Terra incognita ? Pourquoi ce « hors-champ du chant » de mariage ? Pourquoi cette mémoire négligente alors qu’une soixantaine de chants a été écrits sous la cote « O » depuis les années 60 ? Pourquoi aucun de ces chants ne s’est-il établi pour « faire référence » ? La raison serait-elle simplement d’ordre pratique ? Les assemblées de mariage étant chaque fois uniques et très composites, il serait difficile de créer cette mémoire collective transmissible.
L’expérience met en évidence d’autres aspects : très souvent la valeur de la musique et du texte est reléguée au second plan : ce qui importe, c’est de créer « un esprit de fête » par un environnement sonore qui n’est pas objet d’écoute. Ajoutons que dans ces assemblées composites, l’acte de chanter, souvent revendiqué ailleurs comme activité identifiante, est difficile en raison de la signification symbolique d’adhésion qui lui est attachée. Chanter, c’est se dévoiler dans sa voix et chanter dans une célébration, c’est inévitablement exposer son habitus chrétien. Beaucoup de chrétiens noyés aujourd’hui dans l’assemblée composite du jour, ont peur de cette exposition dans la célébration de mariage et laissent à l’animateur le rôle de soliste. Ce dernier éprouve alors bien des difficultés à unifier en petite masse sonore les voix volontaires dispersées dans l’assemblée.
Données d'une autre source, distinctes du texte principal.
Definition eqb (a b : t) : bool :=
  match a, b with
  | USER, USER | ASSISTANT, ASSISTANT | SYSTEM, SYSTEM | TOOL, TOOL => true
  | _, _ => false
  end.

(** [MessageRole(s)]: the member with that value, or [ValueError]. *)
Definition of_value (s : string) : Outcome t :=
  if String.eqb s "user" then Returned USER
  else if String.eqb s "assistant" then Returned ASSISTANT
  else if String.eqb s "system" then Returned SYSTEM
  else if String.eqb s "tool" then Returned TOOL
  else Raised (ValueError (repr s ++ " is not a valid MessageRole")).
End MessageRole.

Module Attachment.
Record t : Type := mk { content_type : string; url : string }.

Definition new (content_type url : string) : Outcome t :=
  if negb (str_truthy content_type) then
    Raised (ValueError "content_type cannot be empty")
  else if negb (str_truthy url) then
    Raised (ValueError "url cannot be empty")
  else Returned (mk content_type url).
End Attachment.

Module Message.
Record t : Type :=
  mk { role : MessageRole.t;
       content : string;
       attachments : list Attachment.t;
       tool_call_id : option string;
       tool_calls : option (list ToolCall.t) }.

(** The dataclass constructor followed by [__post_init__]. *)
Definition new (role : MessageRole.t) (content : string)
    (attachments : list Attachment.t) (tool_call_id : option string)
    (tool_calls : option (list ToolCall.t)) : Outcome t :=
  if negb (str_truthy content) && negb (MessageRole.eqb role MessageRole.ASSISTANT) then
    Raised (ValueError "Message content cannot be empty")
  else if MessageRole.eqb role MessageRole.TOOL && negb (opt_truthy tool_call_id) then
    Raised (ValueError "Tool messages must have tool_call_id")
  else Returned (mk role content attachments tool_call_id tool_calls).

Definition is_tool_response (m : t) : bool :=
  MessageRole.eqb (role m) MessageRole.TOOL.

Definition has_attachments (m : t) : bool :=
  (0 <? List.length (attachments m))%nat.
End Message.

(* ================================================================== *)
(** * Client messages ([client_messages.py]) *)

Module ClientAttachment.
Record t : Type := mk { contentType : string; url : string }.
End ClientAttachment.

Module ToolInvocationState.
Inductive t : Type := CALL | PARTIAL_CALL | RESULT.
End ToolInvocationState.

Module ToolInvocation.
Record t : Type :=
  mk { state : ToolInvocationState.t;
       toolCallId : string;
       toolName : string;
       args : JSON;
       result : JSON }.
End ToolInvocation.

Module ClientMessage.
Record t : Type :=
  mk { role : string;
       content : string;
       experimental_attachments : option (list ClientAttachment.t);
       toolInvocations : option (list ToolInvocation.t) }.
End ClientMessage.

(* ================================================================== *)
(** * The message mapper ([message_mapper.py]) *)

Module MessageMapper.
(** [invocation.state in [CALL, RESULT]]. *)
Definition is_call_or_result (s : ToolInvocationState.t) : bool :=
  match s with
  | ToolInvocationState.CALL | ToolInvocationState.RESULT => true
  | ToolInvocationState.PARTIAL_CALL => false
  end.

Definition is_result (s : ToolInvocationState.t) : bool :=
  match s with ToolInvocationState.RESULT => true | _ => false end.

(** The loop that builds [attachments]. *)
Definition attachments_of (cm : ClientMessage.t) : Outcome (list Attachment.t) :=
  for_each (fun att => Attachment.new (ClientAttachment.contentType att)
                                      (ClientAttachment.url att))
           (items_of (ClientMessage.experimental_attachments cm)).

(** The block that builds [tool_calls], and the final
    [tool_calls if tool_calls else None]. *)
Definition tool_calls_of (cm : ClientMessage.t) : Outcome (option (list ToolCall.t)) :=
  if list_truthy (ClientMessage.toolInvocations cm) &&
     String.eqb (ClientMessage.role cm) "assistant" then
    and_then
      (for_each (fun inv => ToolCall.new (ToolInvocation.toolCallId inv)
                                         (ToolInvocation.toolName inv)
                                         (ToolInvocation.args inv))
                (filter (fun inv => is_call_or_result (ToolInvocation.state inv))
                        (items_of (ClientMessage.toolInvocations cm))))
      (fun calls => Returned (match calls with [] => None | _ => Some calls end))
  else Returned None.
Mais si tous ces arguments valent sans doute, il y a aujourd’hui, nous semble-t-il, d’autres raisons à cela et il vaut la peine de faire un détour pour comprendre la situation.
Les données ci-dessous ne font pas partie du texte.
Lemma utf8_bytes_length c : 1 <= length (utf8_bytes c) <= 4.
Proof.
  unfold utf8_bytes.
  destruct (c <? 0x80)%N; [cbn; lia|].
  destruct (c <? 0x800)%N; [cbn; lia|].
  destruct (c <? 0x10000)%N; cbn; lia.
Qed.

Lemma codePoints_encode_length_upto n : forall text,
  length text <= n ->
  Forall (fun char => 1 <= length (TextEncoder_encode char) <= 4) (codePoints text).
Proof.
  induction n as [|n IH]; intros text Hlen.
  - destruct text; [apply Forall_nil_2|cbn in Hlen; lia].
  - destruct text as [|u [|v rest]]; [apply Forall_nil_2| |].
    + cbn [codePoints]. apply Forall_cons_2; [|apply Forall_nil_2].
      unfold TextEncoder_encode. cbn [scalarValues flat_map]. rewrite app_nil_r.
      apply utf8_bytes_length.
    + change (codePoints (u :: v :: rest))
        with (if is_high_surrogate u && is_low_surrogate v
              then [u; v] :: codePoints rest
              else [u] :: codePoints (v :: rest)).
      cbn [length] in Hlen.
      destruct (is_high_surrogate u && is_low_surrogate v) eqn:Hpair.
      * apply Forall_cons_2; [|apply IH; lia].
        unfold TextEncoder_encode. cbn [scalarValues]. rewrite Hpair.
        cbn [flat_map]. rewrite app_nil_r. apply utf8_bytes_length.
      * apply Forall_cons_2; [|apply IH; cbn [length]; lia].
        unfold TextEncoder_encode. cbn [scalarValues flat_map]. rewrite app_nil_r.
        apply utf8_bytes_length.
Qed.

(** X11: A text too long for the field is cut at a code point, and the cut costs
    at most three bytes: at least 61 of the 64 bytes are text. *)
Theorem long_name_keeps_61_bytes (text : jsstring) :
  64 < length (TextEncoder_encode text) ->
  exists k, k < length (codePoints text) /\
    let kept := bn_bytes (flat_map TextEncoder_encode (take k (codePoints text))) in
    formatStringToBytesArray text = Ok (kept ++ replicate (64 - length kept) 0%Z) /\
    61 <= length kept <= 64.
Proof.
  intros Hlong. destruct (format_spec text) as (k & Hk & Hlen & Hstop).
  cbv zeta in *. exists k.
  destruct Hstop as [->|(char & Hchar & Hover)].
  - exfalso. rewrite firstn_all, encode_by_code_point, bn_bytes_length in Hlen. lia.
  - split; [apply lookup_lt_Some in Hchar; exact Hchar|].
    split; [exact Hk|].
    pose proof (codePoints_encode_length_upto (length text) text (le_n _)) as Hall.
    rewrite Forall_forall in Hall.
    pose proof (Hall char (list_elem_of_lookup_2 _ _ _ Hchar)) as Hchar4. lia.
Qed.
La célébration de mariage bénéficie encore pour les conjoints d’une forte valeur attractive : le sacrement de mariage résiste, malgré l’érosion de ces dernières années : près de 200 000 jeunes chaque année demandent ce sacrement (plus de 40% des mariages civils). Pourquoi cela ? N’est-ce pas parce qu’il y a dans le mariage chrétien matière pour eux à une appropriation personnalisée de leur démarche et parce que cela reste très porteur dans notre société où les marqueurs de l’individualité sont très recherchés ? Le temps de préparation requis – un an- valorise en outre l’investissement personnel du couple dans la préparation, investissement que les jeunes mariés voudront assumer jusqu’au bout dans les rites de la célébration et particulièrement dans l’environnement musical et le choix des chants. On pourrait assez facilement ramener les attitudes à deux types : s’ils sont très peu ou mal intégrés à une communauté chrétienne, sans aucune mémoire, ils viendront voir souvent le responsable de la célébration avec une chanson d’amour, un chant de leur jeunesse ou de leur passage chez les scouts ; s’ils sont davantage intégrés à une communauté, ils puiseront dans la mémoire collective des chants de louange, inusables : Que tes œuvres sont belles !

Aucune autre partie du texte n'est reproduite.